# Aim of the task:
Where the records below show the word "then" in a line, please copy that line.

(Stored items)
(** * PubMed batch fetcher: token-aware batching

    A shallow embedding of [pubmed_llm_fetcher.py] (class [PubMedFetcher])
    and the properties of its batching engine.

    Conventions of the embedding:
    - a Python [int] is a [Z]; [len(...)] is [Z.of_nat (length ...)];
    - a Python [str] is a [string] whose characters are code points below
      256, so [str.split()] uses the whitespace code points of that range;
    - the attributes of the [PubMedFetcher] object are the fields of the
      record [PubMedFetcher]; every method takes the object and returns the
      updated object (explicit state passing);
    - [self.tokenizer] is the field [tokenizer], the [encode] function of
      the tiktoken encoding; nothing is assumed about it;
    - a missing dictionary key ([KeyError]) and a division by zero
      ([ZeroDivisionError]) are [None] in an [option];
    - the calls of [_save_batch] are recorded, in order, with their
      arguments; [_save_batch] gives the file each of them writes;
    - [_log], [print] of progress lines and [time.sleep] have no influence
      on the values computed and are left out; [print_summary] and
      [save_summary] return the lines they emit. *)

From Stdlib Require Import ZArith List String Ascii Bool Lia.
From Stdlib Require Import Numbers.DecimalString.
From Stdlib Require DecimalPos DecimalZ.
Import ListNotations.

Open Scope string_scope.
Open Scope list_scope.
Open Scope Z_scope.

(** String concatenation, Python's [+] on [str]. *)
Infix "+++" := String.append (right associativity, at level 60).

(** ** Python strings *)

(** [str.isspace] on one character, for code points below 256:
    TAB..CR, FS..US, SPACE, NEL and NBSP. *)
Definition isspace (c : ascii) : bool :=
  let n := N_of_ascii c in
  (((9 <=? n) && (n <=? 13)) || ((28 <=? n) && (n <=? 32))
   || (n =? 133) || (n =? 160))%N.

Definition is_empty (s : string) : bool :=
  match s with EmptyString => true | String _ _ => false end.

(** [text.split()]: the maximal runs of non-whitespace characters.
    [cur] is the word being read. *)
Fixpoint split_from (cur : string) (text : string) : list string :=
  match text with
  | EmptyString => if is_empty cur then [] else [cur]
  | String c rest =>
      if isspace c
      then (if is_empty cur then split_from "" rest
            else cur :: split_from "" rest)
      else split_from (cur +++ String c "") rest
  end.

Definition split (text : string) : list string := split_from "" text.

(** [sep.join(parts)] *)
Fixpoint join (sep : string) (parts : list string) : string :=
  match parts with
  | [] => ""
  | [p] => p
  | p :: ps => p +++ sep +++ join sep ps
  end.

(** [s * n] for a string [s] *)
Fixpoint str_repeat (s : string) (n : nat) : string :=
  match n with
  | O => ""
  | S k => s +++ str_repeat s k
  end.

(** [str(n)] for an integer *)
Definition str_of_int (n : Z) : string :=
  NilZero.string_of_int (Z.to_int n).

(** [needle in text] *)
Fixpoint contains (needle text : string) : bool :=
  String.prefix needle text
  || match text with
     | EmptyString => false
     | String _ rest => contains needle rest
     end.

(** ** Data model *)

(** An article dictionary. [fetch_articles] creates it with the keys
    ['pmid'], ['title'] and ['abstract']; [process_and_batch_articles]
    adds (or overwrites) ['word_count'] and ['token_count']. *)
Record article := mk_article {
  pmid : string;
  title : string;
  abstract : string;
  word_count : option Z;
  token_count : option Z
}.

(** One entry of [self.batches]. *)
Record batch_info := mk_batch_info {
  bi_batch_number : Z;
  bi_article_count : Z;
  bi_token_count : Z
}.

(** One call [_save_batch(batch, batch_number, token_count)]. *)
Record saved_batch := mk_saved_batch {
  sb_batch : list article;
  sb_batch_number : Z;
  sb_token_count : Z
}.

(** The attributes of the object. *)
Record PubMedFetcher := mk_fetcher {
  query : string;
  years : Z;
  max_results : Z;
  token_limit : Z;
  output_dir : string;
  review_only : bool;
  tokenizer : string -> list Z;
  total_articles : Z;
  total_words : Z;
  total_tokens : Z;
  skipped_articles : Z;
  batches : list batch_info
}.

(** [__init__]: the statistics start at zero, [self.batches] empty. *)
Definition init (query : string) (years max_results token_limit : Z)
    (output_dir : string) (review_only : bool)
    (tokenizer : string -> list Z) : PubMedFetcher :=
  {| query := query; years := years; max_results := max_results;
     token_limit := token_limit; output_dir := output_dir;
     review_only := review_only; tokenizer := tokenizer;
     total_articles := 0; total_words := 0; total_tokens := 0;
     skipped_articles := 0; batches := [] |}.

(** ** Cost function *)

Definition count_tokens (self : PubMedFetcher) (text : string) : Z :=
  Z.of_nat (List.length (tokenizer self text)).

Definition count_words (text : string) : Z :=
  Z.of_nat (List.length (split text)).

(** [f"{article['title']} {article['abstract']}"] *)
Definition combined_text (a : article) : string :=
  title a +++ " " +++ abstract a.

(** ** Batch packer *)

(** The state of the loop of [process_and_batch_articles]: the object, the
    three local variables and the calls of [_save_batch] made so far. *)
Record loop_state := mk_loop {
  self : PubMedFetcher;
  current_batch : list article;
  current_batch_tokens : Z;
  batch_number : Z;
  saved : list saved_batch
}.

Definition add_totals (s : PubMedFetcher) (w t : Z) : PubMedFetcher :=
  {| query := query s; years := years s; max_results := max_results s;
     token_limit := token_limit s; output_dir := output_dir s;
     review_only := review_only s; tokenizer := tokenizer s;
     total_articles := total_articles s;
     total_words := total_words s + w;
     total_tokens := total_tokens s + t;
     skipped_articles := skipped_articles s;
     batches := batches s |}.

Definition append_batch (s : PubMedFetcher) (b : batch_info) : PubMedFetcher :=
  {| query := query s; years := years s; max_results := max_results s;
     token_limit := token_limit s; output_dir := output_dir s;
     review_only := review_only s; tokenizer := tokenizer s;
     total_articles := total_articles s;
     total_words := total_words s;
     total_tokens := total_tokens s;
     skipped_articles := skipped_articles s;
     batches := batches s ++ [b] |}.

# Response:
  | EmptyString => if is_empty cur then [] else [cur]
      then (if is_empty cur then split_from "" rest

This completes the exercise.